Second, different sources can describe the same real-world entity using very different attribute values. This is like one person can call this paper cutting to scissors and another one can call it paper scissors. And we want to be aware that they actually describe the same real-world entity.

Third, different sources can provide conflicting data. This is like one person can call this scissors and another one can call it glue. So we need to decide which value is correct among the conflicting values.

So before Solomon existing solutions all have an important assumption that all of the data sources are independent. But knowing the dependence relationships actually can add one more dimension to different aspects of data integration. For

-- whoops. For data conflicts, for resolving data conflicts we now can discover the truth with awareness of the copying and ignore the copied data. We can also integrate probabilistic data by removing the unrealistic assumption that all the data sources are independent. For resolving instance heterogeneity we can improve record linkage by distinguishing between wrong values and alternative presentations -- representations.

And for resolving structural heterogeneity, we can optimize query answering by ignorer the copied data or the data -- or the sources that are widely copied, and we can also improve scheme matching with awareness of the copying.

And finally, we can recommend trustworthy, up-to-date and independent sources.

In this talk, I will focus on two applications for resolving data conflicts. Recall that as the question when we consider -- when we detect a copying we can consider sharing false values as strong indicators of copying. However, in practice we often do not know which values are true and which values are false and this is especially tricky when we have copiers.

So in this example, we have three data sources each providing affiliation information for five database researchers. And if we do a naive voting taking the value provided by the majority of data sources we can actually do pretty good.

For four out of five database researchers we got the correct value. And I note that here S1 provides all correct values.

However now consider can that we have two sources that copy all or most of the data from S3. And now if we still naive voting S3 can actually dominate the results. And we will make mistakes for three out of five database researchers.

So on you solution starts with copy detection, assuming that all sources have -- all values have the same probability of being true. And we see that in the first round we compute a high probability of copying between S3, 4, 5 because they share a lot of values. And we actually also compute a high probability of copying between S1 and S2, because they also share three values. According to this copy relationships, we can do voting, ignoring the copied data.

So now, let's consider voting for [inaudible] affiliation. And we see that here each big circle represents a value.

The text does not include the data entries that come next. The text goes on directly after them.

Lemma findnext_up h n l bidx ridx mbc fuel :
  hinv (bitmaps h) -> (l + n = length (bitmaps h))%nat -> (1 <= n)%nat ->
  (length (bitmaps h) + n <= fuel)%nat ->
  0 <= ridx < B -> 0 <= bidx < Z.of_nat (length (row_of h l)) ->
  exact_counts (drop l (bitmaps h)) mbc ->
  exists o, level_first (row_of h l) (bidx * B + ridx) o /\
    findnext_loop B fuel h l bidx ridx mbc
    = Some (default not_found (i ← o; find_down B (rev (take l (bitmaps h))) i)).
Proof.
  intros Hi. revert l bidx ridx mbc fuel.
  induction n as [|n IH]; intros l bidx ridx mbc fuel Hln Hn Hfuel Hr Hb Hex; [lia|].
  destruct fuel as [|fuel]; [lia|]. cbn [findnext_loop].
  destruct (lookup_lt_is_Some_2 (bitmaps h) l) as [row Hrow]; [lia|].
  assert (Hrd : row_of h l = row) by (unfold row_of; by rewrite Hrow). rewrite Hrd in *.
  destruct (hinv_at _ _ _ Hi Hrow) as [Hw Hs].
  destruct (findnext_bm row bidx ridx Hw Hb Hr) as (H0 & H1 & H2).
  set (lidx := bm_findnext _ _ _) in *.
  rewrite (drop_S _ _ _ Hrow) in Hex.
  destruct (Z.eqb_spec lidx B) as [E|Hne].
  - (* nothing in this bitmap: go up *)
    destruct (bitmaps h !! S l) as [row'|] eqn:Hrow'.
    + rewrite (drop_S _ _ _ Hrow') in Hex. destruct Hex as [-> Hex].
      destruct Hs as [Hlen Hsum].
      assert (Hrd' : row_of h (S l) = row') by (unfold row_of; by rewrite Hrow').
      destruct (Z.leb_spec (Z.of_nat (length row)) (bidx + 1)).
      { exists None. split; [|done]. intros j Hj. apply H1. unfold row_size in Hj. nia. }
      pose proof (lookup_lt_Some _ _ _ Hrow').
      destruct (hpos (bidx + 1) (Z.of_nat (length row'))) as (Hq & Hm & Heq);
        [unfold row_size in Hlen; lia|].
      destruct (IH (S l) ((bidx + 1) / B) ((bidx + 1) mod B) (Z.of_nat (length row) / B) fuel)
        as (o & Ho & Hloop); [lia..|done|by rewrite Hrd'|by rewrite (drop_S _ _ _ Hrow')|].
      rewrite Hrd' in Ho. replace ((bidx + 1) / B * B + (bidx + 1) mod B) with (bidx + 1) in Ho by lia.
      exists (i ← o; find_down B [row] i). split.
      * pose proof (level_first_down row row' (bidx + 1) o Hw Hlen ltac:(lia) Hsum Ho) as Hd.
        apply (level_first_lower row _ _ _ Hd); [nia|]. intros j Hj. apply H1. nia.
      * rewrite Hloop, take_row_of, Hrd by lia. destruct o as [i|]; [|done].
        cbn [mbind option_bind]. do 2 f_equal. exact (find_down_app [row] _ i).
    + assert (n = 0%nat) as -> by (apply lookup_ge_None_1 in Hrow'; lia).
      rewrite drop_ge in Hex by lia. cbn [exact_counts] in Hex. rewrite Hs in *.
      destruct (Z.leb_spec mbc (bidx + 1)); [|lia].
      exists None. split; [|done]. intros j Hj. apply H1. unfold row_size in Hj. rewrite Hs in Hj. nia.
  - (* found: go down *)
    exists (Some (bidx * B + lidx)).
    assert (Hfirst : level_first row (bidx * B + ridx) (Some (bidx * B + lidx))).
    { cbn [level_first]. split; [unfold row_size; nia|]. split; [apply H2; lia|done]. }
    split; [done|]. cbn [mbind option_bind].
    destruct (path_down h l (bidx * B + lidx)) as (i0 & Hi0);
      [done|lia|rewrite Hrd; destruct Hfirst; nia|rewrite Hrd; apply Hfirst|].
    rewrite Hi0. destruct l as [|l]; [by injection Hi0 as ->|].
    apply findnext_down; [done|lia|lia|done].
Qed.

(** C34. [findnext] terminates within [2 * Levels + 1] rounds and returns the
    lowest index of the set at or above [idx], [limit<size_t>()] if there is
    none, provided dividing the bucket count by [B] gives the exact number of
    buckets of every level below the top (it does for up to two levels, and
    for completely filled levels). *)
Theorem hb_findnext_correct h idx : hb_inv h -> 0 <= idx < hb_size h ->
  exact_counts (bitmaps h) (maxBucketCount h) ->
  exists o, level_first (row_of h 0) idx o /\ hb_findnext B h idx = Some (default not_found o).
Proof.
  intros [Hne Hi] Hidx Hex. destruct (hpos idx _ Hidx) as (Hq & Hm & Heq).
  destruct (findnext_up h (length (bitmaps h)) 0 (idx / B) (idx mod B) (maxBucketCount h)
    (2 * length (bitmaps h) + 1)) as (o & Ho & Hloop);
    [done|lia|destruct (bitmaps h); [done|simpl; lia]|lia|done|done|by rewrite drop_0|].
  exists o. replace (idx / B * B + idx mod B) with idx in Ho by lia. split; [done|].
  unfold hb_findnext. rewrite Hloop. cbn [take rev find_down]. by destruct o.
Qed.

(** Two levels always have exact counts. *)
Lemma exact_two_levels row top : 1 < B -> hinv [row; top] ->
  exact_counts [row; top] (Z.of_nat (length row)).
Proof using.
  intros HB (_ & (Hlen & _) & _ & Ht & _). cbn [exact_counts]. split; [done|].
  unfold row_size in Hlen. rewrite Ht in Hlen.
  apply Z.div_le_upper_bound; lia.
Qed.

(** ** [init] *)

Lemma init_loop_inv levels bitcount :
  (1 <= levels)%nat -> 1 < B -> 0 < bitcount < 2 ^ W ->
  let '(rows, last) := init_loop B levels bitcount in
  last = 1 ->
  hinv rows /\ hd_row rows = replicate (Z.to_nat (divup W bitcount B)) bm_new /\
  Forall (fun row => Forall (fun b => b = bm_new) row) rows.
Proof.
  intros Hlev HB Hbc. revert bitcount Hbc. induction levels as [|n IH]; intros bitcount Hbc; [lia|].
  cbn [init_loop]. set (c := divup W bitcount B).
  assert (Hc : c = (bitcount + B - 1) / B) by (apply divup_spec; lia).
  assert (Hc0 : 0 < c < 2 ^ W).
  { rewrite Hc. split; [apply Z.div_str_pos; lia|].
    apply Z.div_lt_upper_bound; nia. }
  assert (Hwf : Forall bm_wf (replicate (Z.to_nat c) bm_new)) by apply Forall_replicate, bm_wf_new.
  assert (Hnew : Forall (fun b => b = bm_new) (replicate (Z.to_nat c) bm_new)) by by apply Forall_replicate.
  destruct n as [|n].
  - cbn [init_loop]. intros ->. split; [|split; [done|by repeat constructor]].
    split; [done|]. split; [by rewrite length_replicate|done].
  - specialize (IH ltac:(lia) c Hc0). destruct (init_loop B (S n) c) as [rows last] eqn:E.
    intros Hl. destruct (IH Hl) as (IH1 & IH2 & IH3).
    split; [|split; [done|by constructor]]. split; [done|]. split; [|done].
    destruct rows as [|row' rest]; [cbn in E; by destruct (init_loop B n _)|].
    cbn [hd_row] in IH2. set (d := divup W c B) in *.
    assert (Hd : d = (c + B - 1) / B) by (apply divup_spec; lia).
    assert (0 < d) by (rewrite Hd; apply Z.div_str_pos; lia).
    assert (c <= d * B).
    { rewrite Hd. pose proof (Z.div_mod (c + B - 1) B). pose proof (Z.mod_pos_bound (c + B - 1) B). lia. }
    unfold row_size. rewrite IH2, !length_replicate. split; [lia|]. intros j Hj.
    assert (Hg : forall m k, get_bm (replicate m bm_new) k = bm_new).
    { intros m k. unfold get_bm. destruct (replicate m bm_new !! _) eqn:El; [|done].
      by apply lookup_replicate in El as [-> _]. }
    unfold rbit. rewrite !Hg, bm_empty_new. apply bm_test_new. by apply Z.mod_pos_bound.
Qed.

(** [init] on cleared memory, when its assertion holds, yields a
    consistent bitmap of at least [bitcount] indices that represents the
    empty set. *)
Theorem hb_init_correct logw bitcount h :
  1 < B -> 0 < bitcount < 2 ^ W -> 1 <= Levels logw B ->
  hb_init B logw bitcount = Some h ->
  hb_inv h /\ bitcount <= hb_size h /\ maxBucketCount h = divup W bitcount B /\
  forall j, 0 <= j < hb_size h -> hb_test B h j = false.
Proof.
  intros HB Hbc Hlev Hinit. unfold hb_init in Hinit.
  pose proof (init_loop_inv (Z.to_nat (Levels logw B)) bitcount ltac:(lia) HB Hbc) as Hl.
  destruct (init_loop B _ bitcount) as [rows last] eqn:E.
  destruct (Z.eqb_spec last 1) as [->|]; [|done]. injection Hinit as <-.
  destruct (Hl eq_refl) as (H1 & H2 & H3).
  assert (Hc : divup W bitcount B = (bitcount + B - 1) / B) by (apply divup_spec; lia).
  assert (0 < divup W bitcount B) by (rewrite Hc; apply Z.div_str_pos; lia).
  unfold hb_inv, hb_size. rewrite row_of_hd. cbn [bitmaps maxBucketCount].
  split; [split; [|done]|split; [|split; [done|]]].
  - intros ->. cbn in H2. destruct (Z.to_nat (divup W bitcount B)) eqn:En; [lia|done].
  - unfold row_size. rewrite H2, length_replicate, Z2Nat.id by lia. rewrite Hc.
    pose proof (Z.div_mod (bitcount + B - 1) B). pose proof (Z.mod_pos_bound (bitcount + B - 1) B). lia.
  - intros j Hj. rewrite hb_test_rbit, row_of_hd. cbn [bitmaps]. rewrite H2. unfold rbit, get_bm.
    destruct (replicate _ bm_new !! _) eqn:El; cbn;
      [apply lookup_replicate in El as [-> _]|]; apply bm_test_new; by apply Z.mod_pos_bound.
Qed.
End HierarchicalLaws.

Arguments hb_size {bm} B h.
Arguments hb_inv {bm} B {_ _} h.
Arguments exact_counts {bm} B rows mbc.
Arguments level_first {bm} B {_} row p o.

(** * [findrange] *)

Section FindRange.
Context {bm : Type} {B : Z} `{HL : BitmapLaws B bm}.
Implicit Types (h : HierarchicalBitmap bm).

(** The three loops of [findrange] from [end = start + 1] on. *)
Definition range_end h (start : Z) : option Z :=
  e1 ← while (Z.to_nat B + 1) (fun e => negb (e mod B =? 0) && hb_test B h e) (fun e => e + 1) (start + 1);
  e2 ← while (Z.to_nat (maxBucketCount h) + 1)
         (fun e => (e / B <? maxBucketCount h) && hb_blockfull B h e) (fun e => e + B) e1;
  while (Z.to_nat B + 1) (fun e => (e / B <? maxBucketCount h) && hb_test B h e) (fun e => e + 1) e2.

(** [findrange(start, max)]: the new value of [start] and the result. *)
Definition hb_findrange h (start max : Z) : option (Z * Z) :=
  start ← hb_findnext B h start;
  if start =? not_found then Some (start, 0)
  else
    e ← range_end h start;
    let e := if max <? e then max else e in
    Some (start, wrap W (e - start)).

Let B_pos : 0 < B := bm_B_pos.

(** [e] is reached from [start] over set indices only. *)
Definition run_to h (start e : Z) : Prop :=
  start < e <= hb_size B h /\ forall j, start <= j < e -> hb_test B h j = true.

Lemma run_to_step h start e : run_to h start e -> e < hb_size B h -> hb_test B h e = true ->
  run_to h start (e + 1).
Proof using B_pos.
  intros [H1 H2] Hlt Ht. split; [lia|]. intros j Hj.
  destruct (Z.eq_dec j e) as [->|]; [done|apply H2; lia].
Qed.

Lemma mod_succ e : 0 <= e -> e mod B + 1 < B -> (e + 1) mod B = e mod B + 1.
Proof using B_pos.
  intros He Hlt. pose proof (Z.mod_pos_bound e B B_pos). symmetry.
  apply (Z.mod_unique_pos _ _ (e / B)); [lia|]. pose proof (Z.div_mod e B). lia.
Qed.

Lemma mod_wrap e : 0 <= e -> e mod B + 1 = B -> (e + 1) mod B = 0.
Proof using B_pos.
  intros He Heq. symmetry. apply (Z.mod_unique_pos _ _ (e / B + 1)); [lia|].
  pose proof (Z.div_mod e B). lia.
Qed.
(* ===== verification/OsLocks.v ===== *)
(** The wrappers of operating-system locks and semaphores in
    [src/libfibre/OsLocks.h], with the macros of [src/libfibre/syscall_macro.h]
    ([WorkerLock] is an [OsLock], [WorkerSemaphore] an [OsSemaphore]).  What
    the system answers is a parameter: the result and the value of [errno]
    after each call. *)
From S2P Require Import Prelude.
Local Open Scope Z_scope.

Definition EINTR : Z := 4.
Definition EAGAIN : Z := 11.
Definition ETIMEDOUT : Z := 110.

(** An answer of the system: the result, and [errno] afterwards. *)
Record answer := mkAnswer { ret : Z; errno : Z }.

(** * [SYSCALL_CMP] with assertions: [None] is the abort *)
Definition SYSCALL_CMP (a : answer) (cmp : Z -> Z -> bool) (expected errcode : Z) : option Z :=
  if cmp (ret a) expected || (ret a =? errcode) || (negb (errcode =? 0) && (errno a =? errcode)) then Some (ret a) else None.
Definition SYSCALL (a : answer) : option Z := SYSCALL_CMP a Z.eqb 0 0.
Definition SYSCALLIO (a : answer) : option Z := SYSCALL_CMP a Z.geb 0 0.
Definition TRY_SYSCALL (a : answer) (code : Z) : option Z := SYSCALL_CMP a Z.eqb 0 code.
Definition TRY_SYSCALLIO (a : answer) (code : Z) : option Z := SYSCALL_CMP a Z.geb 0 code.

(** * [OsSemaphore]: each round of a loop takes one answer; [None]: the answers
    run out (the caller is blocked), [Some None]: an assertion fails *)
Definition result := option (bool * list answer).

Fixpoint tryP (as_ : list answer) : option result :=
  match as_ with
  | [] => None
  | a :: as_ =>
      if ret a =? 0 then Some (Some (true, as_))
      else if errno a =? EAGAIN then Some (Some (false, as_))
      else if errno a =? EINTR then tryP as_ else Some None
  end.
Fixpoint P_wait (as_ : list answer) : option result :=
  match as_ with
  | [] => None
  | a :: as_ =>
      if ret a =? 0 then Some (Some (true, as_)) else if errno a =? EINTR then P_wait as_ else Some None
  end.
Definition P (wait : bool) (as_ : list answer) : option result := if wait then P_wait as_ else tryP as_.
Fixpoint P_timeout (as_ : list answer) : option result :=
  match as_ with
  | [] => None
  | a :: as_ =>
      if ret a =? 0 then Some (Some (true, as_))
      else if errno a =? ETIMEDOUT then Some (Some (false, as_))
      else if errno a =? EINTR then P_timeout as_ else Some None
  end.
(** [val]: what [sem_getvalue] has stored. *)
Definition empty (val : Z) (a : answer) : option bool := _ ← SYSCALL a; Some (0 <=? val).
Definition open (val : Z) (a : answer) : option bool := _ ← SYSCALL a; Some (0 <? val).
Definition V (a : answer) : option unit := _ ← SYSCALL a; Some tt.

(** * [OsLock] and [OsLockRW] *)

(** The attempts of one inner loop, [for (spin = SpinStart; spin < SpinEnd;
    spin += spin)], from attempt [k] on; [inl]: an attempt succeeded.  The loops
    of [OsLockRW] compare with [<=]. *)
Fixpoint spin_loop (fuel : nat) (cmp : Z -> Z -> bool) (spin SpinEnd : Z) (trylock : nat -> Z) (k : nat) : option (nat + nat) :=
  if cmp spin SpinEnd then
    match fuel with
    | O => None
    | S fuel => if trylock k =? 0 then Some (inl k) else spin_loop fuel cmp (spin + spin) SpinEnd trylock (S k)
    end
  else Some (inr k).
Fixpoint count_loop (SpinCount : nat) (cmp : Z -> Z -> bool) (SpinStart SpinEnd : Z) (trylock : nat -> Z) (k : nat) : option (nat + nat) :=
  match SpinCount with
  | O => Some (inr k)
  | S n =>
      r ← spin_loop 64 cmp SpinStart SpinEnd trylock k;
      match r with inl k => Some (inl k) | inr k => count_loop n cmp SpinStart SpinEnd trylock k end
  end.
(** The number of failed attempts, and whether the blocking call was made;
    [None]: it failed, or the loop does not end. *)
Definition spin_then_block (SpinCount : nat) (cmp : Z -> Z -> bool) (SpinStart SpinEnd : Z) (trylock : nat -> Z) (lock : answer) : option (nat * bool) :=
  r ← count_loop SpinCount cmp SpinStart SpinEnd trylock 0;
  match r with
  | inl k => Some (k, false)
  | inr k => _ ← SYSCALL lock; Some (k, true)
  end.
Definition acquire (SpinStart SpinEnd : Z) (SpinCount : nat) := spin_then_block SpinCount Z.ltb SpinStart SpinEnd.
Definition acquireRead (SpinStartRead SpinEndRead : Z) (SpinCountRead : nat) := spin_then_block SpinCountRead Z.leb SpinStartRead SpinEndRead.
Definition acquireWrite (SpinStartWrite SpinEndWrite : Z) (SpinCountWrite : nat) := spin_then_block SpinCountWrite Z.leb SpinStartWrite SpinEndWrite.
Definition tryAcquire (trylock : Z) : bool := trylock =? 0.
Definition acquire_timeout (a : answer) : option bool := r ← TRY_SYSCALL a ETIMEDOUT; Some (r =? 0).
Definition release (a : answer) : option unit := _ ← SYSCALL a; Some tt.

(** * Semaphores *)

(** What a loop on a semaphore owes its caller: it takes interruptions, then one
    decisive answer, and reports that one; [gives_up]: the error that stands for
    [false]. *)
Definition interrupted (a : answer) : Prop := ret a <> 0 /\ errno a = EINTR.
Definition is_error (gives_up : option Z) (a : answer) : bool := match gives_up with Some e => errno a =? e | None => false end.
Definition verdict (gives_up : option Z) (a : answer) (rest : list answer) : result :=
  if ret a =? 0 then Some (true, rest)
  else if is_error gives_up a then Some (false, rest) else None.
Definition waits (gives_up : option Z) (op : list answer -> option result) : Prop :=
  (forall ints, Forall interrupted ints -> op ints = None) /\
  forall ints a rest, Forall interrupted ints -> ~ interrupted a -> op (ints ++ a :: rest) = Some (verdict gives_up a rest).

(** One round decides what the loop does. *)
Lemma waits_intro gives_up op : gives_up <> Some EINTR -> op [] = None ->
  (forall a l, op (a :: l) = if ret a =? 0 then Some (Some (true, l)) else
     if is_error gives_up a then Some (Some (false, l)) else
     if errno a =? EINTR then op l else Some None) -> waits gives_up op.
Proof.
  intros Hg H0 Hop. assert (Hi : forall a l, interrupted a -> op (a :: l) = op l).
  { intros a l [Hr He]. rewrite Hop. apply Z.eqb_neq in Hr as ->.
    unfold is_error. rewrite He. destruct gives_up as [e|]; [|done]. by destruct (Z.eqb_spec EINTR e) as [<-|]. }
  split.
  - induction 1 as [|a ints Ha _ IH]; [done|]. by rewrite Hi.
  - intros ints a rest Hints Ha. induction Hints as [|b ints Hb _ IH]; cbn; [|by rewrite Hi]. rewrite Hop. unfold verdict.
    destruct (Z.eqb_spec (ret a) 0); [done|]. destruct (is_error _ _); [done|]. destruct (Z.eqb_spec (errno a) EINTR); [|done]. by destruct Ha.
Qed.

(** C39. An operation of [OsSemaphore] repeats its system call while it is
    interrupted, and never otherwise; it returns [true] exactly when the last call
    has taken the semaphore, so that none is taken unreported, [false] only when
    the call says that none is there ([tryP]) or that time is up, and asserts on
    any other error. *)
Theorem os_semaphore_correct :
  waits (Some EAGAIN) tryP /\ waits (Some ETIMEDOUT) P_timeout /\ waits None (P true) /\ waits (Some EAGAIN) (P false).
Proof. split_and!; by apply waits_intro. Qed.

(** * Spinning *)

(** The attempt before [n] that succeeds first. *)
Fixpoint first_success (trylock : nat -> Z) (n k : nat) : option nat :=
  match n with O => None | S n => if trylock k =? 0 then Some k else first_success trylock n (S k) end.
Lemma first_success_add trylock n m k :
  first_success trylock (n + m) k = match first_success trylock n k with Some j => Some j | None => first_success trylock m (n + k)%nat end.
Proof. revert k. induction n as [|n IH]; intros k; cbn; [done|]. destruct (trylock k =? 0); [done|]. rewrite IH. by rewrite Nat.add_succ_r. Qed.

(** [n] attempts cover the interval: it is the logarithm of the ratio, rounded up. *)
Definition attempts (SpinStart SpinEnd : Z) (n : nat) : Prop :=
  SpinEnd <= SpinStart * 2 ^ Z.of_nat n /\ forall m, (m < n)%nat -> SpinStart * 2 ^ Z.of_nat m < SpinEnd.
Lemma attempts_ex SpinStart SpinEnd N : 0 < SpinStart -> SpinEnd <= SpinStart * 2 ^ Z.of_nat N ->
  exists n, (n <= N)%nat /\ attempts SpinStart SpinEnd n.
Proof.
  intros Hs. induction N as [|N IH]; intros HN; [by exists 0%nat; split; [lia|split; [done|lia]]|].
  destruct (Z_le_gt_dec SpinEnd (SpinStart * 2 ^ Z.of_nat N)) as [Hle|Hgt].
  - destruct (IH Hle) as (n & ? & ?). exists n. split; [lia|done].
  - exists (S N). split; [lia|]. split; [done|]. intros m Hm. assert (2 ^ Z.of_nat m <= 2 ^ Z.of_nat N) by (apply Z.pow_le_mono_r; lia). nia.
Qed.
Lemma spin_loop_ok n : forall fuel spin SpinEnd trylock k, (n <= fuel)%nat -> attempts spin SpinEnd n ->
  spin_loop fuel Z.ltb spin SpinEnd trylock k = Some (match first_success trylock n k with Some j => inl j | None => inr (n + k)%nat end).
Proof.
  induction n as [|n IH]; intros fuel spin SpinEnd trylock k Hf [Hle Hlt].
  - rewrite Z.mul_1_r in Hle. destruct fuel; cbn; (destruct (Z.ltb_spec spin SpinEnd); [lia|done]).
  - destruct fuel as [|fuel]; [lia|]. cbn. specialize (Hlt 0%nat ltac:(lia)) as H0. destruct (Z.ltb_spec spin SpinEnd); [|lia].
    destruct (trylock k =? 0); [done|]. rewrite (IH fuel (spin + spin)); [by rewrite Nat.add_succ_r|lia|]. split.
    + rewrite Nat2Z.inj_succ, Z.pow_succ_r in Hle by lia. lia.
    + intros m Hm. specialize (Hlt (S m) ltac:(lia)). rewrite Nat2Z.inj_succ, Z.pow_succ_r in Hlt by lia. lia.
Qed.
Lemma count_loop_ok c n SpinStart SpinEnd trylock k : (n <= 64)%nat -> attempts SpinStart SpinEnd n ->
  count_loop c Z.ltb SpinStart SpinEnd trylock k =
    Some (match first_success trylock (c * n) k with Some j => inl j | None => inr (c * n + k)%nat end).
Proof.
  intros Hn Ha. revert k. induction c as [|c IH]; intros k; [done|]. cbn [count_loop]. rewrite (spin_loop_ok n) by done. cbn [mbind option_bind].
  change (S c * n)%nat with (n + c * n)%nat. rewrite first_success_add. destruct (first_success trylock n k); [done|].
  rewrite IH. destruct (first_success trylock (c * n) (n + k)); [done|]. do 2 f_equal. lia.
Qed.

(** C40. [OsLock::acquire] ends: with spin limits that fit an [int] it makes at most
    [SpinCount] times the binary logarithm of the ratio of its limits attempts,
    stops at the first that succeeds, and calls [pthread_mutex_lock] once when all
    fail; the spinning time stays below twice the limit. *)
Theorem os_lock_acquire_bound SpinStart SpinEnd SpinCount : 0 < SpinStart -> SpinEnd <= 2 ^ 30 ->
  exists n, attempts SpinStart SpinEnd n /\ (n <= 30)%nat /\ SpinStart * 2 ^ Z.of_nat n < 2 * Z.max SpinStart SpinEnd /\
  forall trylock lock, acquire SpinStart SpinEnd SpinCount trylock lock =
    match first_success trylock (SpinCount * n) 0 with
    | Some k => Some (k, false)
    | None => _ ← SYSCALL lock; Some ((SpinCount * n)%nat, true)
    end.
Proof.
  intros Hs He. destruct (attempts_ex SpinStart SpinEnd 30) as (n & Hn & Ha); [done|change (2 ^ Z.of_nat 30) with (2 ^ 30); nia|].
  exists n. split_and!; [done|done| |].
  - destruct n as [|n]; [cbn; lia|]. destruct Ha as [_ Hlt]. specialize (Hlt n ltac:(lia)). rewrite Nat2Z.inj_succ, Z.pow_succ_r by lia. lia.
  - intros trylock lock. unfold acquire, spin_then_block. rewrite (count_loop_ok SpinCount n) by (done || lia). cbn [mbind option_bind].
    destruct (first_success _ _ _); [done|]. by rewrite Nat.add_0_r.
Qed.
Lemma os_lock_acquire_bound_witness : exists n, attempts 4 128 n /\ (n <= 30)%nat /\ 4 * 2 ^ Z.of_nat n < 2 * Z.max 4 128 /\
  forall trylock lock, acquire 4 128 3 trylock lock =
    match first_success trylock (3 * n) 0 with Some k => Some (k, false) | None => _ ← SYSCALL lock; Some ((3 * n)%nat, true) end.
Proof. apply (os_lock_acquire_bound 4 128 3); [reflexivity|vm_compute; discriminate]. Defined.
Example acquire_15 : acquire 4 128 3 (fun _ => 16) (mkAnswer 0 0) = Some (15%nat, true).
Proof. reflexivity. Qed.
(** The read and write locks make one more attempt when the limit is reached exactly. *)
Lemma acquireRead_acquire SpinStart SpinEnd c trylock lock :
  acquireRead SpinStart SpinEnd c trylock lock = acquire SpinStart (SpinEnd + 1) c trylock lock.
Proof.
  assert (Hs : forall fuel spin k, spin_loop fuel Z.leb spin SpinEnd trylock k = spin_loop fuel Z.ltb spin (SpinEnd + 1) trylock k).
  { assert (Hc : forall x, (x <=? SpinEnd) = (x <? SpinEnd + 1)) by (intros x; apply eq_bool_prop_intro; rewrite !Is_true_true, Z.leb_le, Z.ltb_lt; lia).
    induction fuel as [|fuel IH]; intros spin k; cbn; rewrite Hc; [done|]. by rewrite IH. }
  unfold acquireRead, acquire, spin_then_block. f_equal. generalize 0%nat. induction c as [|c IH]; intros k; [done|].
  cbn [count_loop]. rewrite Hs. destruct (spin_loop _ _ _ _ _ _) as [[]|]; cbn; done.
Qed.

(** The test of the error code also looks at [errno], which the calls of the
    thread library do not set: an error passes for a timeout when an earlier call
    has left [ETIMEDOUT] there. *)
Lemma stale_errno_accepted : acquire_timeout (mkAnswer 22 ETIMEDOUT) = Some false /\ acquire_timeout (mkAnswer 22 0) = None.
Proof. done. Qed.
Lemma link_step_ok tl nx wt pc q i p :
  inv (mkState tl nx wt pc q false) -> pc i = Link p ->
  inv (mkState tl (upd nx p (Some i)) wt (upd pc i Spin) q false).
Proof.
  intros Hinv Hi. assert (Hq : i ∈ q) by (apply (i_queued _ Hinv); fields; by rewrite Hi).
  destruct (has_pred _ i Hinv Hq) as (p' & Hadj & Hlk); [unfold head_ok; fields; by rewrite Hi; intros []|].
  unfold link_ok in Hlk. fields. rewrite Hi in Hlk. destruct Hlk as (<- & Hnx & Hw).
  pose proof (i_nodup _ Hinv) as Hn. fields. destruct (adj_in _ _ _ Hadj) as [Hpq _].
  apply (queued_ok tl nx wt); try done; [by rewrite Hi| | | | | |].
  - intros h Hhd Hne Hok. unfold head_ok in Hok. fields. destruct (decide (h = p)) as [->|Hnp].
    + destruct (pc p) eqn:E; try done; auto. congruence.
    + left. by rewrite upd_ne by (by apply not_eq_sym).
  - intros Hhd. by apply adj_head in Hadj.
  - intros p2 n Hadj2 Hne. rewrite upd_ne; [done|]. intros <-. apply Hne. by eapply adj_succ.
  - intros p2 Hadj2. rewrite (adj_pred _ _ _ _ Hn Hadj2 Hadj). unfold link_ok. fields. by rewrite !upd_eq.
  - intros z Hl. rewrite upd_ne; [by apply (i_last _ Hinv)|]. intros <-. by apply (adj_last _ _ _ Hn Hadj).
  - intros j Hj. rewrite upd_ne; [done|]. by intros <-.
Qed.

(** The first of the queue moves on without touching memory. *)
Lemma head_move_ok tl nx wt pc q i c :
  inv (mkState tl nx wt pc q false) -> head q = Some i -> queued (pc i) = true -> queued c = true ->
  head_ok (mkState tl nx wt (upd pc i c) q false) i ->
  inv (mkState tl nx wt (upd pc i c) q false).
Proof.
  intros Hinv Hhd Hi Hc Hok. pose proof (i_nodup _ Hinv) as Hn. fields.
  apply (queued_ok tl nx wt); try done.
  - by left.
  - intros p Hadj. by apply adj_head in Hadj.
  - apply (i_last _ Hinv).
Qed.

And the larger the circle, the higher vote count.

Each small circle represents a data source, a provider of that value. And the larger the circle, the more accurate is the source.

And a note that even in the first round the -- because of the copying relationships, the vote count of BEA is not three anymore. How we compute the vote count? We consider the source in a particular direction. Let's say now it's

3, 4, 5. And for S3, let's say it's -- it's vote count is one. For S4, the probability that it provides the value independently is one minus the copying probability

times the probability that the source copies on each the particular data item. So it's .2. For S5 the probability that it provides the value independently of S3 and

S4 is .2 squared. So the vote count adds up to 1.24. But it still wins the voting.

And according to the voting results for all of the data items, we can compute the accuracy of each data source. And in later rounds for more accurate resources we can assign higher vote counts. And we can also recompute the copying probabilities. Actually in the second round we reduce the probability of copying between S1 and S2 because they only share correct values. And we note that in later rounds the accuracy of S1 gradually increases and that of S3, 4, 5 gradually decreases. So starting from round four the vote count of UCI starts to be larger than the vote counts of BEA. Yes?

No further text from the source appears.